= Beginning of Section =

Lemma paint_self x y s :
  Grid.wf s -> same_size g s -> Grid.inBounds g x y = true ->
  Grid.getCell (body x y s) x y
  = painted M spec time seed x y (Grid.getCell s x y).
Proof.
  intros Hwf Hsz Hin. unfold body, painted, NoiseLayer.paint.
  cbv zeta.
  destruct (negb (streq (Grid.char (Grid.getCell s x y)) _)); [reflexivity|].
  destruct (negb _); [|reflexivity].
  rewrite getCell_setCell_eq;
    [reflexivity | assumption |
     rewrite (same_size_inBounds g s) by assumption; assumption].
Qed.

Lemma noise_cell x y :
  Grid.wf g -> Grid.inBounds g x y = true ->
  Grid.getCell (NoiseLayer.apply M g spec time seed 0) x y
  = painted M spec time seed x y (Grid.getCell g x y).
Proof.
  intros Hwf Hin. unfold NoiseLayer.apply.
  apply (pass_cell g body (painted M spec time seed));
    auto using paint_size, paint_wf, paint_other, paint_self.
Qed.

End NoisePass.

(** X17.  The noise layer writes into blank cells only: a cell whose
    character is not a space is left exactly as it was, and a blank cell
    either stays as it was or receives one of the glyphs "·", "∘", "░"
    in a "#rrggbb"-shaped colour, its background untouched. *)
Theorem noise_fills_only_blank_cells (M : Platform) (g : Grid.t)
    (spec : DreamSpec) (time seed deltaTime : float) (x y : Z) :
  Grid.wf g ->
  let old := Grid.getCell g x y in
  let c := Grid.getCell (NoiseLayer.apply M g spec time seed deltaTime) x y in
  (Grid.char old <> str " " -> c = old) /\
  (c = old \/
   (Grid.char old = str " " /\
    Grid.char c ∈ [[0xB7]; [0x2218]; [0x2591]] /\
    (exists rest, Grid.fg c = str "#" ++ rest) /\
    Grid.bg c = Grid.bg old)).
Proof.
  intros Hwf old c. subst old c.
  change (NoiseLayer.apply M g spec time seed deltaTime)
    with (NoiseLayer.apply M g spec time seed 0).
  destruct (Grid.inBounds g x y) eqn:Hin.
  - rewrite (noise_cell M g spec time seed x y Hwf Hin).
    unfold painted. cbv zeta.
    destruct (streq (Grid.char (Grid.getCell g x y)) (str " ")) eqn:Hb;
      cbn [negb]; [|split; [reflexivity | left; reflexivity]].
    apply bool_decide_eq_true_1 in Hb.
    split; [intros Hne; contradiction|].
    match goal with
    | |- context [at_number ?l ?i] =>
        destruct (at_number l i) as [ch|] eqn:Hch
    end; cbn [from_option Datatypes.id]; [|left; reflexivity].
    destruct (streq ch (str " ")) eqn:Hs; cbn [negb]; [left; reflexivity|].
    apply bool_decide_eq_false_1 in Hs.
    right. refine (conj Hb (conj _ (conj _ eq_refl))); cbn [Grid.char Grid.fg].
    + apply at_number_elem_of in Hch.
      unfold NoiseLayer.NOISE_CHARS in Hch.
      rewrite !elem_of_cons in Hch. rewrite !elem_of_cons.
      destruct Hch as [H|[H|[H|[H|[H|[H|[H|H]]]]]]]; auto;
        try contradiction.
    + eexists. unfold NoiseLayer.hex_color. reflexivity.
  - assert (Grid.getCell (NoiseLayer.apply M g spec time seed 0) x y
            = Grid.getCell g x y) as ->; [|auto].
    unfold Grid.getCell.
    rewrite (same_size_inBounds g) by
      (unfold NoiseLayer.apply; apply pass_size, paint_size).
    rewrite Hin. reflexivity.
Qed.

Lemma noise_fills_only_blank_cells_witness :
  Grid.getCell
    (NoiseLayer.apply Reference.host grid_3x2_used sample_spec 0 0 0) 1 0
  = Grid.getCell grid_3x2_used 1 0.
Proof.
  assert (Grid.wf grid_3x2_used) as Hwf by (apply wf_fillRect; repeat split).
  apply (noise_fills_only_blank_cells Reference.host grid_3x2_used
           sample_spec 0 0 0 1 0 Hwf).
  vm_compute. discriminate.
Defined.

(* ================================================================== *)
(** * The glyphs of a frame *)
(* ================================================================== *)

Lemma glyphs_within_setCell A g x y c fg bg :
  glyphs_within A g -> c ∈ A ->
  glyphs_within A (Grid.setCell g x y c fg bg).
Proof.
  intros Hg Hc. unfold Grid.setCell, glyphs_within, Grid.store.
  destruct (negb _); simpl; [assumption|].
  apply Forall_insert; assumption.
Qed.

Lemma getCell_char_within A g x y :
  glyphs_within A g -> str " " ∈ A -> Grid.char (Grid.getCell g x y) ∈ A.
Proof.
  intros Hg Hsp. unfold Grid.getCell.
  destruct (negb _); [exact Hsp|]. simpl.
  unfold at_index. destruct (_ <? 0); [exact Hsp|].
  destruct (Grid.cells g !! _) as [c|] eqn:E; [|exact Hsp].
  simpl. eapply Forall_lookup_1 in Hg; eassumption.
Qed.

= End of Section =

Please transcribe the material line by line, exactly, from its opening line through the line that contains "either stays as".

Lemma paint_self x y s :
  Grid.wf s -> same_size g s -> Grid.inBounds g x y = true ->
  Grid.getCell (body x y s) x y
  = painted M spec time seed x y (Grid.getCell s x y).
Proof.
  intros Hwf Hsz Hin. unfold body, painted, NoiseLayer.paint.
  cbv zeta.
  destruct (negb (streq (Grid.char (Grid.getCell s x y)) _)); [reflexivity|].
  destruct (negb _); [|reflexivity].
  rewrite getCell_setCell_eq;
    [reflexivity | assumption |
     rewrite (same_size_inBounds g s) by assumption; assumption].
Qed.

Lemma noise_cell x y :
  Grid.wf g -> Grid.inBounds g x y = true ->
  Grid.getCell (NoiseLayer.apply M g spec time seed 0) x y
  = painted M spec time seed x y (Grid.getCell g x y).
Proof.
  intros Hwf Hin. unfold NoiseLayer.apply.
  apply (pass_cell g body (painted M spec time seed));
    auto using paint_size, paint_wf, paint_other, paint_self.
Qed.

End NoisePass.

(** X17.  The noise layer writes into blank cells only: a cell whose
    character is not a space is left exactly as it was, and a blank cell
    either stays as it was or receives one of the glyphs "·", "∘", "░"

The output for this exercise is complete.